▶ [Problem statement]:
Among the entries below, find all lines that include "StoragePolicyLaws" and copy them.
◇ ◇ ◇ ◇ ◇
(* ===== verification/PolicyContainer.v ===== *)
(** * basic_value_container

    [include/kcenon/container/policy_container.h]: a container over a storage
    policy, with a message header.  Every method holds the lock for its whole
    body, so the methods are atomic.  The model is written against the class
    [StoragePolicy]; its theorems use [StoragePolicyLaws] only, and so hold for
    every policy.  [policy_container], [fast_policy_container] and
    [typed_policy_container] are its instances at the three policies.

    [Undef] comes from the policy (an index outside the vector). Running out of
    memory is not modelled; moving from a container leaves its strings empty. *)

From S2P Require Import Prelude Types ErrorCodes UnorderedMap StoragePolicy StoragePolicyFacts.

Module basic_value_container.
Section Container.
Context {C P : Type} `{StoragePolicy C P}.

Record t : Type := Container {
  storage_ : P;
  source_id_ : string;
  source_sub_id_ : string;
  target_id_ : string;
  target_sub_id_ : string;
  message_type_ : string;
  version_ : string }.

Definition new : t := Container p_empty "" "" "" "" "" "1.0.0.0".

Definition with_storage (s : P) (c : t) : t :=
  Container s (source_id_ c) (source_sub_id_ c) (target_id_ c) (target_sub_id_ c)
    (message_type_ c) (version_ c).

(** The copy constructor and copy assignment take every field of [other]. *)
Definition copy (other : t) : t :=
  Container (storage_ other) (source_id_ other) (source_sub_id_ other) (target_id_ other)
    (target_sub_id_ other) (message_type_ other) (version_ other).

(** [c = other]; [same] is [this == &other]. *)
Definition copy_assign (same : bool) (c other : t) : t := if same then c else copy other.

(** Moving: the new value and what is left of [other], whose storage [move] empties. *)
Definition moved_from (other : t) (left : P) : t := Container left "" "" "" "" "" "".
Definition move_construct (move : P → P * P) (other : t) : t * t :=
  let (s, left) := move (storage_ other) in
  (Container s (source_id_ other) (source_sub_id_ other) (target_id_ other) (target_sub_id_ other)
     (message_type_ other) (version_ other), moved_from other left).
Definition move_assign (move : P → P * P) (same : bool) (c other : t) : t * t :=
  if same then (c, other)
  else
    let (s, left) := move (storage_ other) in
    (Container s (source_id_ other) (source_sub_id_ other) (target_id_ other) (target_sub_id_ other)
       (message_type_ other) (version_ other), moved_from other left).

Definition source_id (c : t) : string := source_id_ c.
Definition source_sub_id (c : t) : string := source_sub_id_ c.
Definition target_id (c : t) : string := target_id_ c.
Definition target_sub_id (c : t) : string := target_sub_id_ c.
Definition message_type (c : t) : string := message_type_ c.
Definition version (c : t) : string := version_ c.

Definition set_source (id sub_id : string) (c : t) : t :=
  Container (storage_ c) id sub_id (target_id_ c) (target_sub_id_ c) (message_type_ c) (version_ c).
Definition set_target (id sub_id : string) (c : t) : t :=
  Container (storage_ c) (source_id_ c) (source_sub_id_ c) id sub_id (message_type_ c) (version_ c).
Definition set_message_type (ty : string) (c : t) : t :=
  Container (storage_ c) (source_id_ c) (source_sub_id_ c) (target_id_ c) (target_sub_id_ c)
    ty (version_ c).
Definition swap_header (c : t) : t :=
  Container (storage_ c) (target_id_ c) (target_sub_id_ c) (source_id_ c) (source_sub_id_ c)
    (message_type_ c) (version_ c).

(** [set(key, data)]: the value's type is its variant index. *)
Definition make_value (key : string) (d : value_variant C) : optimized_value C :=
  Optimized key (index_type d) d.

Definition set (key : string) (d : value_variant C) (c : t) : res t :=
  let? s := p_set key (make_value key d) (storage_ c) in Val (with_storage s c).

Definition set_value (v : optimized_value C) (c : t) : res t :=
  let? s := p_set (name v) v (storage_ c) in Val (with_storage s c).

Fixpoint store_all (vals : list (optimized_value C)) (s : P) : res P :=
  match vals with
  | [] => Val s
  | v :: vals => let? s := p_set (name v) v s in store_all vals s
  end.

Definition set_all (vals : list (optimized_value C)) (c : t) : res t :=
  let? s := store_all vals (storage_ c) in Val (with_storage s c).

(** Both overloads; [reserve] has no effect on the contents. *)
Definition bulk_insert (vals : list (optimized_value C)) (c : t) : res t :=
  let? s := store_all vals (storage_ c) in Val (with_storage s c).

Definition get (key : string) (c : t) : res (option (optimized_value C)) :=
  p_get key (storage_ c).
Definition contains (key : string) (c : t) : bool := p_contains key (storage_ c).
Definition remove (key : string) (c : t) : res (t * bool) :=
  let? (s, ok) := p_remove key (storage_ c) in Val (with_storage s c, ok).
Definition clear_value (c : t) : t := with_storage (p_clear (storage_ c)) c.

(** [get<T>(key)] with a [Result]; [ty] is the alternative of [T]. *)
Definition get_result (ty : value_types) (key : string) (c : t)
    : res (value_variant C + error_info) :=
  let? result := p_get key (storage_ c) in
  match result with
  | None =>
      Val (inr (error error_codes.key_not_found
                  (error_codes.make_message error_codes.key_not_found key)))
  | Some v =>
      if decide (index_type (data v) = ty) then Val (inl (data v))
      else Val (inr (error error_codes.type_mismatch
                       (error_codes.make_message error_codes.type_mismatch key)))
  end.

Definition set_result (key : string) (d : value_variant C) (c : t)
    : res (t * option error_info) :=
  if bool_decide (key = ""%string) then
    Val (c, Some (error error_codes.empty_key (error_codes.make_message error_codes.empty_key "")))
  else
    let? s := p_set key (make_value key d) (storage_ c) in Val (with_storage s c, None).

Fixpoint get_batch (keys : list string) (c : t) : res (list (option (optimized_value C))) :=
  match keys with
  | [] => Val []
  | key :: keys =>
      let? r := p_get key (storage_ c) in
      let? rs := get_batch keys c in Val (r :: rs)
  end.

Definition contains_batch (keys : list string) (c : t) : list bool :=
  map (λ key, p_contains key (storage_ c)) keys.

Fixpoint remove_loop (keys : list string) (s : P) (count : Z) : res (P * Z) :=
  match keys with
  | [] => Val (s, count)
  | key :: keys =>
      let? (s, ok) := p_remove key s in
      remove_loop keys s (if ok : bool then count + 1 else count)
  end.

Definition remove_batch (keys : list string) (c : t) : res (t * Z) :=
  let? (s, count) := remove_loop keys (storage_ c) 0 in Val (with_storage s c, count).

Definition size (c : t) : Z := p_size (storage_ c).
Definition empty (c : t) : bool := p_is_empty (storage_ c).
Definition iterate (c : t) : list (optimized_value C) := p_elements (storage_ c).
End Container.
Arguments t : clear implicits.
End basic_value_container.

(** The type aliases at the end of the file. *)
Abbreviation policy_container C := (basic_value_container.t (dynamic_storage_policy.t C)).
Abbreviation fast_policy_container C := (basic_value_container.t (indexed_storage_policy.t C)).
Abbreviation typed_policy_container C := (basic_value_container.t (static_storage_policy.t C)).

(** ** The specification: a finite map *)

Section Specification.
Context {C P : Type} `{L : StoragePolicyLaws C P}.
Import basic_value_container.

Implicit Types (m : gmap string (optimized_value C)) (c : t P).

Inductive op : Type :=
| OSet (key : string) (d : value_variant C) | OSetValue (v : optimized_value C)
| OSetAll (vals : list (optimized_value C)) | OBulkInsert (vals : list (optimized_value C))
| OGet (key : string) | OContains (key : string) | ORemove (key : string) | OClear
| OGetResult (ty : value_types) (key : string) | OSetResult (key : string) (d : value_variant C)
| OGetBatch (keys : list string) | OContainsBatch (keys : list string)
| ORemoveBatch (keys : list string) | OSize | OEmpty.

Inductive result : Type :=
| R_unit | R_value (o : option (optimized_value C)) | R_bool (b : bool) | R_size (n : Z)
| R_data (r : value_variant C + error_info) | R_status (e : option error_info)
| R_values (l : list (option (optimized_value C))) | R_bools (l : list bool).

Definition done_with {A} (f : A → result) (r : res (t P * A)) : res (t P * result) :=
  let? (c, a) := r in Val (c, f a).
Definition just (r : res (t P)) : res (t P * result) := let? c := r in Val (c, R_unit).

Definition run (o : op) c : res (t P * result) :=
  match o with
  | OSet k d => just (set k d c)
  | OSetValue v => just (set_value v c)
  | OSetAll vs => just (set_all vs c)
  | OBulkInsert vs => just (bulk_insert vs c)
  | OGet k => let? r := get k c in Val (c, R_value r)
  | OContains k => Val (c, R_bool (contains k c))
  | ORemove k => done_with R_bool (remove k c)
  | OClear => Val (clear_value c, R_unit)
  | OGetResult ty k => let? r := get_result ty k c in Val (c, R_data r)
  | OSetResult k d => done_with R_status (set_result k d c)
  | OGetBatch ks => let? r := get_batch ks c in Val (c, R_values r)
  | OContainsBatch ks => Val (c, R_bools (contains_batch ks c))
  | ORemoveBatch ks => done_with R_size (remove_batch ks c)
  | OSize => Val (c, R_size (size c))
  | OEmpty => Val (c, R_bool (empty c))
  end.

Definition put (v : optimized_value C) m : gmap string (optimized_value C) :=
  if p_allows v then <[name v := v]> m else m.

Definition put_all (vs : list (optimized_value C)) m : gmap string (optimized_value C) :=
  fold_left (λ m v, put v m) vs m.

Definition present (k : string) m : bool := bool_decide (is_Some (m !! k)).

Fixpoint drop_all (ks : list string) m : gmap string (optimized_value C) * Z :=
  match ks with
  | [] => (m, 0)
  | k :: ks =>
      let '(m', n) := drop_all ks (delete k m) in
      (m', (if present k m then 1 else 0) + n)
  end.

Definition spec (o : op) m : gmap string (optimized_value C) * result :=
  match o with
  | OSet k d => (put (make_value k d) m, R_unit)
  | OSetValue v => (put v m, R_unit)
  | OSetAll vs | OBulkInsert vs => (put_all vs m, R_unit)
  | OGet k => (m, R_value (m !! k))
  | OContains k => (m, R_bool (present k m))
  | ORemove k => (delete k m, R_bool (present k m))
  | OClear => (∅, R_unit)
  | OGetResult ty k =>
      (m, R_data match m !! k with
                 | None => inr (error error_codes.key_not_found
                             (error_codes.make_message error_codes.key_not_found k))
                 | Some v => if decide (index_type (data v) = ty) then inl (data v)
                             else inr (error error_codes.type_mismatch
                               (error_codes.make_message error_codes.type_mismatch k))
                 end)
  | OSetResult k d =>
      if decide (k = ""%string) then
        (m, R_status (Some (error error_codes.empty_key
                              (error_codes.make_message error_codes.empty_key ""))))
      else (put (make_value k d) m, R_status None)
  | OGetBatch ks => (m, R_values (map (λ k, m !! k) ks))
  | OContainsBatch ks => (m, R_bools (map (λ k, present k m) ks))
  | ORemoveBatch ks => let '(m', n) := drop_all ks m in (m', R_size n)
  | OSize => (m, R_size (Z.of_nat (stdpp.base.size m)))
  | OEmpty => (m, R_bool (bool_decide (m = ∅)))
  end.
End Specification.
◇ ◇ ◇ ◇ ◇
▶ [Answer to this problem]:
    [StoragePolicy]; its theorems use [StoragePolicyLaws] only, and so hold for
Context {C P : Type} `{L : StoragePolicyLaws C P}.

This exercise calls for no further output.